The state’s largest veterans’ organization began taking a stance on the drug for the first time in late April, saying it “contributes to veterans’ experience of flashbacks and psychosis.” In an op-ed, VAFU Utah Vice President Ryan Poulsen said while he used psychedelic mushrooms for personal reasons for years, he knew they are “risky and there is little clinical evidence to support their use.”
“I thought I was operating under the intent of the law and the protection of criminal liability of under the law,” Poulsen said, noting that they are “here and more people are taking hallucinogens than ever before.”
In Connecticut, a group of veterans, patients and U.S. lawmakers is fighting the state’s controversial medical marijuana bill in court, one that U.S. Rep. Richard Neal (D-Mass.) last year said treated “sick and suffering veterans” as “entitled” and said he voted for.

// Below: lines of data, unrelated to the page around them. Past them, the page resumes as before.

(* ===== verification/CalibrationFacts.v ===== *)
(** Which correction files keep the calibration usable.

    The azimuth offsets of a file go unchecked into the azimuth index of every
    point; those within [offset_limit] degrees keep it inside the tables. *)
From stdpp Require Import gmap.
From S2P Require Import Prelude Ieee IeeeRound IeeeInterval LidarTables PointCalc Correction.
#[local] Open Scope Z_scope.

(** What the offsets of a file may be, in degrees. The lasers of the PandarQT
    fire over the longest time, which leaves less. *)
Definition offset_limit (t : string) : Z := if bool_decide (t = "PandarQT"%string) then 6 else 20.

(** The part of [index_bounds_ok] about the firing time. *)
Definition firetime_ok (subtract : bool) (limit : Z) (delta : float) : bool :=
  let N := - (- (65535 * fval 24 128 delta) / 2 ^ 149) in
  let T := - (- (N * six_micro) / 2 ^ 70) in
  validb delta && (0 <=? fval 24 128 delta) && (N <? 2 ^ 24) && (0 <=? T) && (T <? 10000) &&
  (if subtract then (-36000 <=? - (100 * limit) - 100 * T)
   else 100 * limit + 65535 + 100 * T <? 72000).

Lemma index_bounds_within subtract limit general delta :
  fwithin (- limit) limit general -> 0 <= limit <= 50 -> firetime_ok subtract limit delta = true ->
  index_bounds_ok subtract general delta = true.
Proof.
  intros Hg Hlim.
  assert (fwithin (- (100)) 100 (f_of_Z 100)) as H100.
  { apply (within_mono 24 128 ltac:(lia) 100 100); [lia|lia|]. apply f_of_Z_within. lia. }
  destruct (within_mul_abs 24 128 ltac:(lia) limit 100 general (f_of_Z 100) Hg H100) as [Vg Hb];
    [unfold representable; lia|].
  fold (f_mul general (f_of_Z 100)) in Vg, Hb.
  change (2 ^ (- emin 24 128)) with (2 ^ 149) in Hb.
  assert (- (100 * limit) <= floor_val (f_mul general (f_of_Z 100))) as Hfl
    by (unfold floor_val; apply Z.div_le_lower_bound; lia).
  assert (ceil_val (f_mul general (f_of_Z 100)) <= 100 * limit) as Hce
    by (unfold ceil_val; apply Z.opp_le_mono; rewrite Z.opp_involutive;
        apply Z.div_le_lower_bound; lia).
  apply validb_valid in Vg. unfold firetime_ok, index_bounds_ok. rewrite !andb_true_iff, Vg.
  intros [[[[[-> ->] ->] ->] ->] Hd].
  assert ((-36000 <? floor_val (f_mul general (f_of_Z 100))) = true) as -> by lia.
  assert ((ceil_val (f_mul general (f_of_Z 100)) <? 36000) = true) as -> by lia.
  split_and!; try done. destruct subtract; [|lia].
  apply andb_true_iff. lia.
Qed.

Lemma assigned_prefix l a n :
  (n <= length l)%nat -> assigned (set_prefix l a) n = true.
Proof.
  intros Hn. unfold assigned, set_prefix. apply andb_true_iff. split.
  - apply Nat.leb_le. rewrite length_app, length_fmap. lia.
  - apply forallb_forall. intros v Hv. apply list_elem_of_In in Hv.
    rewrite take_app_le in Hv by (rewrite length_fmap; lia).
    apply elem_of_take in Hv as (i & Hi & _). rewrite list_lookup_fmap in Hi.
    destruct (l !! i); [|done]. injection Hi as <-. done.
Qed.

(** The firing times of every type leave room for the limit. *)
Lemma firetimes_ok (sinf cosf : float -> float) :
  forallb (fun '(t, n) => let f := firing t (Init sinf cosf t) in
    forallb (fun d => match d with
      | Some d => firetime_ok f.1 (offset_limit t) d
      | None => true
      end) (take n f.2)) lidar_types = true.
Proof. vm_compute. reflexivity. Qed.

Section load.
Context (sinf cosf : float -> float) (t : string) (n : nat) (Ht : (t, n) ∈ lidar_types).

(** Only the angles come from files: the rest is what [Init] left. *)
Record angles_only (c : Calibration) : Prop := {
  ao_laser : laserXTOffset_ c = laserXTOffset_ (Init sinf cosf t);
  ao_elev : length (General_elev_angle_map_ c) = Z.to_nat MAX_LASER_NUM;
  ao_azimuth : length (General_horizatal_azimuth_offset_map_ c) = Z.to_nat MAX_LASER_NUM;
}.

Lemma firing_same c : angles_only c -> firing t c = firing t (Init sinf cosf t).
Proof. intros [H _ _]. unfold firing. by rewrite H. Qed.

Lemma length_set_prefix l a :
  (length l <= length a)%nat -> length (set_prefix l a) = length a.
Proof. intros H. unfold set_prefix. rewrite length_app, length_fmap, length_drop. lia. Qed.

Lemma init_angles_only : angles_only (Init sinf cosf t).
Proof.
  assert (forallb (fun '(t, _) => let c := Init sinf cosf t in
    bool_decide (length (General_elev_angle_map_ c) = Z.to_nat MAX_LASER_NUM /\
      length (General_horizatal_azimuth_offset_map_ c) = Z.to_nat MAX_LASER_NUM)) lidar_types = true)
    as Hall by (vm_compute; reflexivity).
  rewrite forallb_forall in Hall. specialize (Hall _ (proj1 (list_elem_of_In _ _) Ht)).
  cbv beta iota zeta in Hall. apply bool_decide_eq_true_1 in Hall as [H1 H2]. by split.
Qed.

Lemma loaded_angles_only c elevs azimuths :
  angles_only c -> (length elevs <= 256)%nat -> (length azimuths <= 256)%nat ->
  angles_only (init_lasers sinf cosf elevs azimuths c).
Proof.
  intros [H1 H2 H3] He Ha. change (Z.to_nat MAX_LASER_NUM) with 256%nat in *.
  split; cbn; rewrite ?length_set_prefix by lia; done.
Qed.

Lemma loaded_bounded c elevs azimuths :
  angles_only c -> (n <= length azimuths)%nat ->
  Forall (fwithin (- offset_limit t) (offset_limit t)) azimuths ->
  lasers_bounded t n (init_lasers sinf cosf elevs azimuths c) = true.
Proof.
  intros Hc Hn Ha. unfold lasers_bounded. apply forallb_forall.
  intros [general delta] Hin. apply list_elem_of_In, list_elem_of_lookup in Hin as [i Hi].
  assert (firing t (init_lasers sinf cosf elevs azimuths c) = firing t (Init sinf cosf t)) as Hfire
    by exact (firing_same _ Hc).
  rewrite Hfire in *. rewrite lookup_zip_with in Hi.
  apply bind_Some in Hi as (g & Hg & Hi). apply bind_Some in Hi as (d & Hd & Hi).
  injection Hi as -> ->. pose proof Hd as Hd'.
  apply lookup_take_Some in Hg as [Hg Hin]. apply lookup_take_Some in Hd as [_ _].
  unfold init_lasers, set_prefix in Hg. cbn [General_horizatal_azimuth_offset_map_] in Hg.
  rewrite lookup_app_l, list_lookup_fmap in Hg by (rewrite length_fmap; lia).
  destruct (azimuths !! i) as [a|] eqn:Hai; [|done]. injection Hg as <-.
  destruct delta as [delta|]; [|done].
  apply (index_bounds_within _ (offset_limit t)).
  - exact (Forall_lookup_1 _ _ _ _ Ha Hai).
  - unfold offset_limit. by case_bool_decide.
  - pose proof (firetimes_ok sinf cosf) as Hall. rewrite forallb_forall in Hall.
    specialize (Hall _ (proj1 (list_elem_of_In _ _) Ht)). cbv beta iota zeta in Hall.
    rewrite forallb_forall in Hall. apply (Hall (Some delta)).
    apply list_elem_of_In, list_elem_of_lookup. by exists i.
Qed.

Lemma loaded_usable c elevs azimuths :
  usable t n c -> angles_only c -> (n <= length elevs)%nat -> (n <= length azimuths)%nat ->
  Forall (fwithin (- offset_limit t) (offset_limit t)) azimuths ->
  usable t n (init_lasers sinf cosf elevs azimuths c).
Proof.
  intros [] Hc He Ha Hw. split.
  - unfold init_lasers. cbn. by rewrite length_fmap.
  - unfold init_lasers. cbn. by rewrite length_fmap.
  - by apply assigned_prefix.
  - by apply assigned_prefix.
  - by apply loaded_bounded.
  - done.
  - done.
Qed.
End load.

Lemma good_file_usable {E} (sinf cosf : float -> float) (t : string) (n : nat)
    (header : list Z) (rows : list (list Z * list Z)) (elevs azimuths : list float)
    (c : Calibration) :
  (t, n) ∈ lidar_types -> newline ∉ header -> (n <= length rows <= 64)%nat ->
  Forall2 (fun row v => field row.1 v) rows elevs ->
  Forall2 (fun row v => field row.2 v) rows azimuths ->
  Forall (dwithin (- offset_limit t) (offset_limit t)) azimuths ->
  usable t n c -> angles_only sinf cosf t c ->
  exists c', LoadCorrectionFile (E := E) sinf cosf (header ++ newline :: file_lines 1 rows) c =
      Ret (0, c') /\ usable t n c' /\ angles_only sinf cosf t c'.
Proof.
  intros Ht Hheader Hrows He Ha Hlimit Hc Hao.
  pose proof (Forall2_length _ _ _ He) as Hle. pose proof (Forall2_length _ _ _ Ha) as Hla.
  pose proof (ao_elev _ _ _ _ Hao) as H1. pose proof (ao_azimuth _ _ _ _ Hao) as H2.
  change (Z.to_nat MAX_LASER_NUM) with 256%nat in H1, H2.
  eexists. split; [apply (load_file_spec sinf cosf header rows elevs azimuths); done || lia|].
  split.
  - apply loaded_usable; rewrite ?length_fmap; try done; try lia.
    apply Forall_fmap. eapply Forall_impl; [exact Hlimit|]. intros v Hv.
    assert (0 <= offset_limit t <= 20) by (unfold offset_limit; case_bool_decide; lia).
    apply f_of_d_within; [lia..|done].
  - apply loaded_angles_only; rewrite ?length_fmap; try done; lia.
Qed.

(** C26: every correction file with a line for each of the [n] lasers, numbered
    from 1, and at most 64 of them (the 65th overruns an array), whose azimuth offsets
    lie within 20 degrees (6 for the PandarQT), is loaded and leaves a calibration
    [usable] if it was: every laser has an elevation and an offset, and each offset,
    with the built-in firing time of its laser if that is assigned, is within what
    [azimuth_index_in_table] needs. Files can be loaded one after the other, starting
    from the tables of [Init]. *)
Theorem correction_file_usable {E} (sinf cosf : float -> float) (t : string) (n : nat)
    (header : list Z) (rows : list (list Z * list Z)) (elevs azimuths : list float)
    (c : Calibration)
    (Ht : (t, n) ∈ lidar_types) (Hheader : newline ∉ header) (Hrows : (n <= length rows <= 64)%nat)
    (He : Forall2 (fun row v => field row.1 v) rows elevs)
    (Ha : Forall2 (fun row v => field row.2 v) rows azimuths)
    (Hlimit : Forall (dwithin (- offset_limit t) (offset_limit t)) azimuths) :
  let load := LoadCorrectionFile (E := E) sinf cosf (header ++ newline :: file_lines 1 rows) in
  (usable t n (Init sinf cosf t) /\ angles_only sinf cosf t (Init sinf cosf t)) /\
  (usable t n c -> angles_only sinf cosf t c ->
   exists c', load c = Ret (0, c') /\ usable t n c' /\ angles_only sinf cosf t c').
Proof.
  intros load. split; [by eauto using init_usable, init_angles_only|]. intros Hc Hao.
  by apply (good_file_usable sinf cosf t n header rows elevs azimuths).
Qed.

(** A file for the PandarXT-16. *)
Lemma correction_file_usable_witness :
  exists c, LoadCorrectionFile (E := unit) id id
      (str "Channel,Elevation,Azimuth" ++ newline :: file_lines 1 (replicate 16 (str "15", str "0.25")))
      (Init id id "PandarXT-16") = Ret (0, c) /\
    usable "PandarXT-16" 16 c /\ angles_only id id "PandarXT-16" c.
Proof.
  destruct (correction_file_usable (E := unit) id id "PandarXT-16" 16
    (str "Channel,Elevation,Azimuth") (replicate 16 (str "15", str "0.25"))
    (replicate 16 (d_of_Z 15)) (replicate 16 (d_lit 25 100)) (Init id id "PandarXT-16"))
    as [[H1 H2] H3].
  - apply (bool_decide_unpack _). vm_compute. exact I.
  - apply (bool_decide_unpack _). vm_compute. exact I.
  - vm_compute. lia.
  - apply Forall2_replicate. split_and!; [discriminate| | |vm_compute; reflexivity];
      apply (bool_decide_unpack _); vm_compute; exact I.
  - apply Forall2_replicate. split_and!; [discriminate| | |vm_compute; reflexivity];
      apply (bool_decide_unpack _); vm_compute; exact I.
  - apply Forall_replicate. split; [split; reflexivity|]. vm_compute. split; discriminate.
  - exact (H3 H1 H2).
Defined.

A judge ruled earlier this year that the veterans’ group could go forward with its lawsuit against Connecticut, but the decision could be overturned if Connecticut’s governor chooses to appeal, according to the New York Times.
In a recent podcast interview with the Syracuse University student news site for Syracuse Spark, the veterans accused their counterparts in Connecticut of trying to overturn the state’s medical marijuana law in order to impose a single definition of what medical marijuana should be used for. Neal was present at hearings on marijuana legalization in Connecticut last year and advocated for the right of veterans to be helped.

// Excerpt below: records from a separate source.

(** Assignments to single members. *)
Definition set_counters (v : Counters) (p : Process) : Process :=
  {| start_angle_ := start_angle_ p; last_azimuth_ := last_azimuth_ p;
     last_timestamp_ := last_timestamp_ p; m_dPktTimestamp := m_dPktTimestamp p;
     m_packetTimestampGuard := m_packetTimestampGuard p;
     m_xtSequenceTracker := m_xtSequenceTracker p; counters := v; frame := frame p;
     outMsg := outMsg p; scan := scan p; tf := tf p; emitted := emitted p |}.
Definition set_frame (v : Frame) (p : Process) : Process :=
  {| start_angle_ := start_angle_ p; last_azimuth_ := last_azimuth_ p;
     last_timestamp_ := last_timestamp_ p; m_dPktTimestamp := m_dPktTimestamp p;
     m_packetTimestampGuard := m_packetTimestampGuard p;
     m_xtSequenceTracker := m_xtSequenceTracker p; counters := counters p; frame := v;
     outMsg := outMsg p; scan := scan p; tf := tf p; emitted := emitted p |}.
Definition set_outMsg (v : PPointCloud) (p : Process) : Process :=
  {| start_angle_ := start_angle_ p; last_azimuth_ := last_azimuth_ p;
     last_timestamp_ := last_timestamp_ p; m_dPktTimestamp := m_dPktTimestamp p;
     m_packetTimestampGuard := m_packetTimestampGuard p;
     m_xtSequenceTracker := m_xtSequenceTracker p; counters := counters p; frame := frame p;
     outMsg := v; scan := scan p; tf := tf p; emitted := emitted p |}.
Definition set_scan (v : list PandarPacketMsg) (p : Process) : Process :=
  {| start_angle_ := start_angle_ p; last_azimuth_ := last_azimuth_ p;
     last_timestamp_ := last_timestamp_ p; m_dPktTimestamp := m_dPktTimestamp p;
     m_packetTimestampGuard := m_packetTimestampGuard p;
     m_xtSequenceTracker := m_xtSequenceTracker p; counters := counters p; frame := frame p;
     outMsg := outMsg p; scan := v; tf := tf p; emitted := emitted p |}.
Definition set_tf (v : TfState) (p : Process) : Process :=
  {| start_angle_ := start_angle_ p; last_azimuth_ := last_azimuth_ p;
     last_timestamp_ := last_timestamp_ p; m_dPktTimestamp := m_dPktTimestamp p;
     m_packetTimestampGuard := m_packetTimestampGuard p;
     m_xtSequenceTracker := m_xtSequenceTracker p; counters := counters p; frame := frame p;
     outMsg := outMsg p; scan := scan p; tf := v; emitted := emitted p |}.
Definition set_guard (v : TimestampGuard) (p : Process) : Process :=
  {| start_angle_ := start_angle_ p; last_azimuth_ := last_azimuth_ p;
     last_timestamp_ := last_timestamp_ p; m_dPktTimestamp := m_dPktTimestamp p;
     m_packetTimestampGuard := v; m_xtSequenceTracker := m_xtSequenceTracker p;
     counters := counters p; frame := frame p; outMsg := outMsg p; scan := scan p; tf := tf p;
     emitted := emitted p |}.
Definition set_tracker (v : XtSequenceTracker) (p : Process) : Process :=
  {| start_angle_ := start_angle_ p; last_azimuth_ := last_azimuth_ p;
     last_timestamp_ := last_timestamp_ p; m_dPktTimestamp := m_dPktTimestamp p;
     m_packetTimestampGuard := m_packetTimestampGuard p; m_xtSequenceTracker := v;
     counters := counters p; frame := frame p; outMsg := outMsg p; scan := scan p; tf := tf p;
     emitted := emitted p |}.
Definition set_pkt_timestamp (v : float) (p : Process) : Process :=
  {| start_angle_ := start_angle_ p; last_azimuth_ := last_azimuth_ p;
     last_timestamp_ := last_timestamp_ p; m_dPktTimestamp := v;
     m_packetTimestampGuard := m_packetTimestampGuard p;
     m_xtSequenceTracker := m_xtSequenceTracker p; counters := counters p; frame := frame p;
     outMsg := outMsg p; scan := scan p; tf := tf p; emitted := emitted p |}.
Definition set_last (azimuth : Z) (timestamp : float) (p : Process) : Process :=
  {| start_angle_ := start_angle_ p; last_azimuth_ := azimuth; last_timestamp_ := timestamp;
     m_dPktTimestamp := m_dPktTimestamp p; m_packetTimestampGuard := m_packetTimestampGuard p;
     m_xtSequenceTracker := m_xtSequenceTracker p; counters := counters p; frame := frame p;
     outMsg := outMsg p; scan := scan p; tf := tf p; emitted := emitted p |}.
Definition add_emission (v : Emission) (p : Process) : Process :=
  {| start_angle_ := start_angle_ p; last_azimuth_ := last_azimuth_ p;
     last_timestamp_ := last_timestamp_ p; m_dPktTimestamp := m_dPktTimestamp p;
     m_packetTimestampGuard := m_packetTimestampGuard p;
     m_xtSequenceTracker := m_xtSequenceTracker p; counters := counters p; frame := frame p;
     outMsg := outMsg p; scan := scan p; tf := tf p; emitted := emitted p ++ [v] |}.

(** Counters are 64 bits wide. *)
Definition count_processed(p : Counters) : Counters :=
  {| m_processedPackets := u64 (m_processedPackets p + 1);
     m_packetTimestampRegressions := m_packetTimestampRegressions p;
     m_sequenceGapPackets := m_sequenceGapPackets p;
     m_sequenceDuplicates := m_sequenceDuplicates p;
     m_sequenceBackwards := m_sequenceBackwards p; m_sequenceRestarts := m_sequenceRestarts p;
     m_emptyCloudDrops := m_emptyCloudDrops p |}.
Definition count_regression(p : Counters) : Counters :=
  {| m_processedPackets := m_processedPackets p;
     m_packetTimestampRegressions := u64 (m_packetTimestampRegressions p + 1);
     m_sequenceGapPackets := m_sequenceGapPackets p;
     m_sequenceDuplicates := m_sequenceDuplicates p;
     m_sequenceBackwards := m_sequenceBackwards p; m_sequenceRestarts := m_sequenceRestarts p;
     m_emptyCloudDrops := m_emptyCloudDrops p |}.
Definition count_duplicate(p : Counters) : Counters :=
  {| m_processedPackets := m_processedPackets p;
     m_packetTimestampRegressions := m_packetTimestampRegressions p;
     m_sequenceGapPackets := m_sequenceGapPackets p;
     m_sequenceDuplicates := u64 (m_sequenceDuplicates p + 1);
     m_sequenceBackwards := m_sequenceBackwards p; m_sequenceRestarts := m_sequenceRestarts p;
     m_emptyCloudDrops := m_emptyCloudDrops p |}.
Definition count_backward(p : Counters) : Counters :=
  {| m_processedPackets := m_processedPackets p;
     m_packetTimestampRegressions := m_packetTimestampRegressions p;
     m_sequenceGapPackets := m_sequenceGapPackets p;
     m_sequenceDuplicates := m_sequenceDuplicates p;
     m_sequenceBackwards := u64 (m_sequenceBackwards p + 1);
     m_sequenceRestarts := m_sequenceRestarts p; m_emptyCloudDrops := m_emptyCloudDrops p |}.
Definition count_restart(p : Counters) : Counters :=
  {| m_processedPackets := m_processedPackets p;
     m_packetTimestampRegressions := m_packetTimestampRegressions p;
     m_sequenceGapPackets := m_sequenceGapPackets p;
     m_sequenceDuplicates := m_sequenceDuplicates p;
     m_sequenceBackwards := m_sequenceBackwards p;
     m_sequenceRestarts := u64 (m_sequenceRestarts p + 1);
     m_emptyCloudDrops := m_emptyCloudDrops p |}.
Definition count_empty(p : Counters) : Counters :=
  {| m_processedPackets := m_processedPackets p;
     m_packetTimestampRegressions := m_packetTimestampRegressions p;
     m_sequenceGapPackets := m_sequenceGapPackets p;
     m_sequenceDuplicates := m_sequenceDuplicates p;
     m_sequenceBackwards := m_sequenceBackwards p; m_sequenceRestarts := m_sequenceRestarts p;
     m_emptyCloudDrops := u64 (m_emptyCloudDrops p + 1) |}.
Definition count_missing (missing : Z) (p : Counters) : Counters :=
  {| m_processedPackets := m_processedPackets p;
     m_packetTimestampRegressions := m_packetTimestampRegressions p;
     m_sequenceGapPackets := u64 (m_sequenceGapPackets p + missing);
     m_sequenceDuplicates := m_sequenceDuplicates p;
     m_sequenceBackwards := m_sequenceBackwards p; m_sequenceRestarts := m_sequenceRestarts p;
     m_emptyCloudDrops := m_emptyCloudDrops p |}.

Definition set_target_frame (v : string) (p : TfState) : TfState :=
  {| m_sSensorFrame := m_sSensorFrame p; m_sFixedFrame := m_sFixedFrame p; m_sTargetFrame := v;
     m_tf_buffer := m_tf_buffer p; m_tf_matrix_to_fixed := m_tf_matrix_to_fixed p;
     m_tf_matrix_to_target := m_tf_matrix_to_target p; tf_queries := tf_queries p |}.
Definition set_tf_buffer (v : bool) (p : TfState) : TfState :=
  {| m_sSensorFrame := m_sSensorFrame p; m_sFixedFrame := m_sFixedFrame p;
     m_sTargetFrame := m_sTargetFrame p; m_tf_buffer := v;
     m_tf_matrix_to_fixed := m_tf_matrix_to_fixed p;
     m_tf_matrix_to_target := m_tf_matrix_to_target p; tf_queries := tf_queries p |}.
Definition set_to_fixed (v : point3 -> point3) (p : TfState) : TfState :=
  {| m_sSensorFrame := m_sSensorFrame p; m_sFixedFrame := m_sFixedFrame p;
     m_sTargetFrame := m_sTargetFrame p; m_tf_buffer := m_tf_buffer p; m_tf_matrix_to_fixed := v;
     m_tf_matrix_to_target := m_tf_matrix_to_target p; tf_queries := tf_queries p |}.
Definition set_to_target (v : point3 -> point3) (p : TfState) : TfState :=
  {| m_sSensorFrame := m_sSensorFrame p; m_sFixedFrame := m_sFixedFrame p;
     m_sTargetFrame := m_sTargetFrame p; m_tf_buffer := m_tf_buffer p;
     m_tf_matrix_to_fixed := m_tf_matrix_to_fixed p; m_tf_matrix_to_target := v;
     tf_queries := tf_queries p |}.
Definition count_query (p : TfState) : TfState :=
  {| m_sSensorFrame := m_sSensorFrame p; m_sFixedFrame := m_sFixedFrame p;
     m_sTargetFrame := m_sTargetFrame p; m_tf_buffer := m_tf_buffer p;
     m_tf_matrix_to_fixed := m_tf_matrix_to_fixed p;
     m_tf_matrix_to_target := m_tf_matrix_to_target p; tf_queries := S (tf_queries p) |}.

A sense of a coming back from the past at times stings, as when lawmakers discuss the legalization of cocaine and LSD. Arizona State Sen. Frank Antenori, a Vietnam War veteran, was quoted recently in the Arizona Republic, complaining that in places like New Jersey, Pennsylvania and California, young people grew up with easy access to hallucinogenic mushrooms and mushrooms.
“People said we were crazy when we used to chew through valium in the Vietnam era,” Antenori said.
To arrest marijuana users and cater to the whims of millennials is wrong. Former Guard Staff Sgt. Douglas Shadle
In an email, former Guard Staff Sgt. Douglas Shadle wrote that when he fought in Afghanistan in 2007 and 2008, people weren’t allowed to be sent “back for treatment because they were getting too high, or really high.”
“It’s crazy they’re even trying to do this now,” Shadle said. “People smoked opium during World War II, and people smoked pot during the Vietnam War. To arrest marijuana users and cater to the whims of millennials is wrong.”
In 2012, the New York state Senate passed a bill legalizing medical marijuana, but New York’s governor, Andrew Cuomo, vetoed it in 2013. Gov. Jerry Brown (D-Calif.) signed a medical marijuana bill in California in 2016, but voters rejected a similar measure in November.
California, where voters rejected a similar measure in November, is considered the leader on marijuana legalization. It has seen 25 medical marijuana bills pass, with five bills becoming law, since 1996. There are several states, however, where there have been no marijuana initiatives pass in the last two years.